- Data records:

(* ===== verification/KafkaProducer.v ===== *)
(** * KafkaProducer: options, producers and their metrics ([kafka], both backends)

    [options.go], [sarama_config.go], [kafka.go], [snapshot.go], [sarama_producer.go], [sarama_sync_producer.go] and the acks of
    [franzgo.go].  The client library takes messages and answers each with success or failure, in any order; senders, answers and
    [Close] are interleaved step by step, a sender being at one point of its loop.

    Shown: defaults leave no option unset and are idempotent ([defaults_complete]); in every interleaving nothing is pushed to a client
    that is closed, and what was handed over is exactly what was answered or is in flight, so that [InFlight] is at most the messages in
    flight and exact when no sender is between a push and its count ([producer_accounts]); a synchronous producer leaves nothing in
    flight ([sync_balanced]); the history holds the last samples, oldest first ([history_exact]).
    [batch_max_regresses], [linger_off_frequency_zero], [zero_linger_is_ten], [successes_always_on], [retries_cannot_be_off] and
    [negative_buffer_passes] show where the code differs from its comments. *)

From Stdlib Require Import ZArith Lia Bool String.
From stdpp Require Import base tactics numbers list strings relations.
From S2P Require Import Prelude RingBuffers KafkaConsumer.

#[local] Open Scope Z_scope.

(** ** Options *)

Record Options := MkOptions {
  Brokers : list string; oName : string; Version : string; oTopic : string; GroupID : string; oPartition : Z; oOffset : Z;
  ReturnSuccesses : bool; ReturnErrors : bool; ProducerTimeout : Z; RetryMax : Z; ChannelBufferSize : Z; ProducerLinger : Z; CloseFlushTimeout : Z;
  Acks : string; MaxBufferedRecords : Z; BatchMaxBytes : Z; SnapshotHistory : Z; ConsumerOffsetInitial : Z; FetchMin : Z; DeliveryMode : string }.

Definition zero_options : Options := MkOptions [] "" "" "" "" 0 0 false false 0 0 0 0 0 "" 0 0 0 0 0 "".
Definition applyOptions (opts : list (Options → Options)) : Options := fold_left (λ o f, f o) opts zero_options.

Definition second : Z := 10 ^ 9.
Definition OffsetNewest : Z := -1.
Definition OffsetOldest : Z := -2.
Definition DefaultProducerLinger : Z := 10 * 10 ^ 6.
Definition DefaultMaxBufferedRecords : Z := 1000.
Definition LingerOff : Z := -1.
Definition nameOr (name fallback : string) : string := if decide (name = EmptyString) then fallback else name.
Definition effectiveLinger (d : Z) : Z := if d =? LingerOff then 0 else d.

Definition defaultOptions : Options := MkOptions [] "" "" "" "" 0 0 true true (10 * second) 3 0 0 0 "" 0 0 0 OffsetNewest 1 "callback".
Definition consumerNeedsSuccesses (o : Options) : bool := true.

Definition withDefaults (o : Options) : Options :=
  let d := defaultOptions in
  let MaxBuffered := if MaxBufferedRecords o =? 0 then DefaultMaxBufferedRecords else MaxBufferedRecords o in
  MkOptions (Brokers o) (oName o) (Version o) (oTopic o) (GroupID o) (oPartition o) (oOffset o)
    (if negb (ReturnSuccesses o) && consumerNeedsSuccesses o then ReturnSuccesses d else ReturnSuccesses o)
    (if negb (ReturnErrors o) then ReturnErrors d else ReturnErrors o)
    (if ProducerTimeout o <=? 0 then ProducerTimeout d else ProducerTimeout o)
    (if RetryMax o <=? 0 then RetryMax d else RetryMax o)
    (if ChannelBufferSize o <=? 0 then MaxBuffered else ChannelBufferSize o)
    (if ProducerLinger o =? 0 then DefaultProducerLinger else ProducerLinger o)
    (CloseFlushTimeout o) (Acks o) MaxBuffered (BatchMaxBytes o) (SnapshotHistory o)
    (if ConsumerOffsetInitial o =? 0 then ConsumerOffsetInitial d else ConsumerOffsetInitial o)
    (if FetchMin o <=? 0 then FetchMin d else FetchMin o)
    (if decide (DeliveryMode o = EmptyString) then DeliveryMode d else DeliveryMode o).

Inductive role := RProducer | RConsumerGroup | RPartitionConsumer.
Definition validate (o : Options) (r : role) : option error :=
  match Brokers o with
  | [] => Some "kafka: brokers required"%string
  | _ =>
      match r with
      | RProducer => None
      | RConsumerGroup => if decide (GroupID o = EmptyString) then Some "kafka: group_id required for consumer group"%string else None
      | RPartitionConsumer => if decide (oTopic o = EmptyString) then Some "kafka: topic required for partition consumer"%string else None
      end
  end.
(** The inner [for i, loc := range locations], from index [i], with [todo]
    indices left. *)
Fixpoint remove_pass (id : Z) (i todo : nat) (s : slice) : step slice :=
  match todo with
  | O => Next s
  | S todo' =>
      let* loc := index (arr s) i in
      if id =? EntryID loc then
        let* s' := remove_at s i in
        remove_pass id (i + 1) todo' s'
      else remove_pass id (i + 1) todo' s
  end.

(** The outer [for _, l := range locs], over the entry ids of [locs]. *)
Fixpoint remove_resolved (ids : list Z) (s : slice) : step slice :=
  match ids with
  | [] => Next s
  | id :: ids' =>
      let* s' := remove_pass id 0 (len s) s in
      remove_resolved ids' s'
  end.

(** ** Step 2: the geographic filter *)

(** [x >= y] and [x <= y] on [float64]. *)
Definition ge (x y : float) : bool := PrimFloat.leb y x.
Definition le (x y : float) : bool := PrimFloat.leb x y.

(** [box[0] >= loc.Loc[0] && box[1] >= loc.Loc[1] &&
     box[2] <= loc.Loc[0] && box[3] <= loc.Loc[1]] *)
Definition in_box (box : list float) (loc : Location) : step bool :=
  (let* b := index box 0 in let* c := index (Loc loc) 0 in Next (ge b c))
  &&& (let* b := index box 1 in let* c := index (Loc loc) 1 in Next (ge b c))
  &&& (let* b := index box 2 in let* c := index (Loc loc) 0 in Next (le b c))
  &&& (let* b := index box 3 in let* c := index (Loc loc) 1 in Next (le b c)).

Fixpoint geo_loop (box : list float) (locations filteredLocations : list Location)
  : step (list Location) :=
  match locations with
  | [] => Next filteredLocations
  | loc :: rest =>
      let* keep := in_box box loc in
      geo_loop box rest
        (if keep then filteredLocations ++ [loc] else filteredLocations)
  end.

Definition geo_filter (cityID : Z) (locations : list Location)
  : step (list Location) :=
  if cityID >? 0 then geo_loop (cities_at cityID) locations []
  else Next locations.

* * *

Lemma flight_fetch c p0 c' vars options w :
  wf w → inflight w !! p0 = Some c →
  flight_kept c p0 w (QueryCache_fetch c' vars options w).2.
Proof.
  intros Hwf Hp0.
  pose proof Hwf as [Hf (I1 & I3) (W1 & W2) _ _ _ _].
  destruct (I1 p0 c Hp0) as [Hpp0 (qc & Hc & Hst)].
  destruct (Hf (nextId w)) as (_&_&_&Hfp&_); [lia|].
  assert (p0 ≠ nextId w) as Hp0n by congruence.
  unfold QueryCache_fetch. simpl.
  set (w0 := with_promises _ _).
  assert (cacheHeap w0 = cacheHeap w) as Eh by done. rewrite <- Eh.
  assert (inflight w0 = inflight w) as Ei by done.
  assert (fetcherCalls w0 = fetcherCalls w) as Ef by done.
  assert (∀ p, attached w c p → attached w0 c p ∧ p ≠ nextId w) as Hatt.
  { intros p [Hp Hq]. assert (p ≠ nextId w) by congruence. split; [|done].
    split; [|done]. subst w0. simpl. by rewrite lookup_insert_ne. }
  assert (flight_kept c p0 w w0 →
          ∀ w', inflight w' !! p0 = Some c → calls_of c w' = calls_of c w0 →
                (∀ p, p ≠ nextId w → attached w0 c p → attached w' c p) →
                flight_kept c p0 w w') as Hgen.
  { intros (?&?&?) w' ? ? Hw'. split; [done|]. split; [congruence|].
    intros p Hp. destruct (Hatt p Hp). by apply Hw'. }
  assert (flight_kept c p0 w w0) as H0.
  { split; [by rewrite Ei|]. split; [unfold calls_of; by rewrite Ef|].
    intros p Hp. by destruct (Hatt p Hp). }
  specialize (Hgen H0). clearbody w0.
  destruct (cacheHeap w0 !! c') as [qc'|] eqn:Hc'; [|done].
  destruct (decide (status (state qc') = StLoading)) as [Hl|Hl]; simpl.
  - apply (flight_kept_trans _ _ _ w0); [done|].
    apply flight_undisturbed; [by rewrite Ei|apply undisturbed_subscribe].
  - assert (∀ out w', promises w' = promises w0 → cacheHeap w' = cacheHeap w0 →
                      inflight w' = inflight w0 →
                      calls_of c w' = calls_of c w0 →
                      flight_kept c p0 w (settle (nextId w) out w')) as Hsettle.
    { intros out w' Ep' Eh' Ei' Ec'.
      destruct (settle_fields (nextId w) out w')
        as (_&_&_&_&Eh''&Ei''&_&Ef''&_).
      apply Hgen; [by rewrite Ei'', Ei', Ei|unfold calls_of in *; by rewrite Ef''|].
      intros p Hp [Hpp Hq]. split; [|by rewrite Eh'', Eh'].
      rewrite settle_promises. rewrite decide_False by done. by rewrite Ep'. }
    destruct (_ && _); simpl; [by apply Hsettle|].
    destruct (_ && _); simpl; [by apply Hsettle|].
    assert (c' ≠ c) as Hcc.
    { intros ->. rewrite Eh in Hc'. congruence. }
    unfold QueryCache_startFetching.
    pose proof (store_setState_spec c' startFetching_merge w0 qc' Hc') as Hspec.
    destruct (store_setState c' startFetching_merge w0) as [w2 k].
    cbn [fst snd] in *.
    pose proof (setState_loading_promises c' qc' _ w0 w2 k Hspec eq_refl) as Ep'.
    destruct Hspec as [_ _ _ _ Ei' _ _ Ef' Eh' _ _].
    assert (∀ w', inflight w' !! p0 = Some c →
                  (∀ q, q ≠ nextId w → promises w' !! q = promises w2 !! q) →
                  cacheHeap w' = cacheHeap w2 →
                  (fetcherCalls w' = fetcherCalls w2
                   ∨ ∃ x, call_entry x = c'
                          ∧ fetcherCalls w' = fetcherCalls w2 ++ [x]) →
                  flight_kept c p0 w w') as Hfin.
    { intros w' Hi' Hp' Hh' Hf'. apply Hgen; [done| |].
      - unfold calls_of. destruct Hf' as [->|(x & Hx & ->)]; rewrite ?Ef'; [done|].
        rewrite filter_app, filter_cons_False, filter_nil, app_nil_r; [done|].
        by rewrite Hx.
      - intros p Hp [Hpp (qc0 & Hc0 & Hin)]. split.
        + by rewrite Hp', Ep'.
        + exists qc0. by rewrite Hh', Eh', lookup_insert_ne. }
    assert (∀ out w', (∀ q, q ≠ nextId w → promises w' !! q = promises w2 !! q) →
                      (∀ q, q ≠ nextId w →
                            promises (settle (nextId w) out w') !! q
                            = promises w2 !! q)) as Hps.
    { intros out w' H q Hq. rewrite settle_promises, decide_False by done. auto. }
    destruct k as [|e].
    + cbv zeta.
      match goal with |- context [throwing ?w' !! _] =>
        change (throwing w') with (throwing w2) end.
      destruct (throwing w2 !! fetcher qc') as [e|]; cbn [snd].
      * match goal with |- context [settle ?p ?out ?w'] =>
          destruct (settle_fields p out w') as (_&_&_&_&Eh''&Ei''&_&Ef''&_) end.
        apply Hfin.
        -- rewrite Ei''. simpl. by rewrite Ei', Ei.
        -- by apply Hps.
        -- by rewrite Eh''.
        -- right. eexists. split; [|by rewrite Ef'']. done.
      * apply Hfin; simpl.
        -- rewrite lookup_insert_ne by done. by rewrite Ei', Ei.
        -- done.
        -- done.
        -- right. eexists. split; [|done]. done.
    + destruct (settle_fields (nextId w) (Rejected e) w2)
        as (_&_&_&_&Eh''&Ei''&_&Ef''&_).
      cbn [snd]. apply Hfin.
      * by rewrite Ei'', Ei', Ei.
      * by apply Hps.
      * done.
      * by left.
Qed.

- Directions:
Your task for the entries above: copy exactly the span starting with the line with "(* ===== verification/KafkaProducer.v" and going on through the line with "[Close] are interleaved", both lines included, and nothing else.

- Your response:
(* ===== verification/KafkaProducer.v ===== *)
(** * KafkaProducer: options, producers and their metrics ([kafka], both backends)

    [options.go], [sarama_config.go], [kafka.go], [snapshot.go], [sarama_producer.go], [sarama_sync_producer.go] and the acks of
    [franzgo.go].  The client library takes messages and answers each with success or failure, in any order; senders, answers and
    [Close] are interleaved step by step, a sender being at one point of its loop.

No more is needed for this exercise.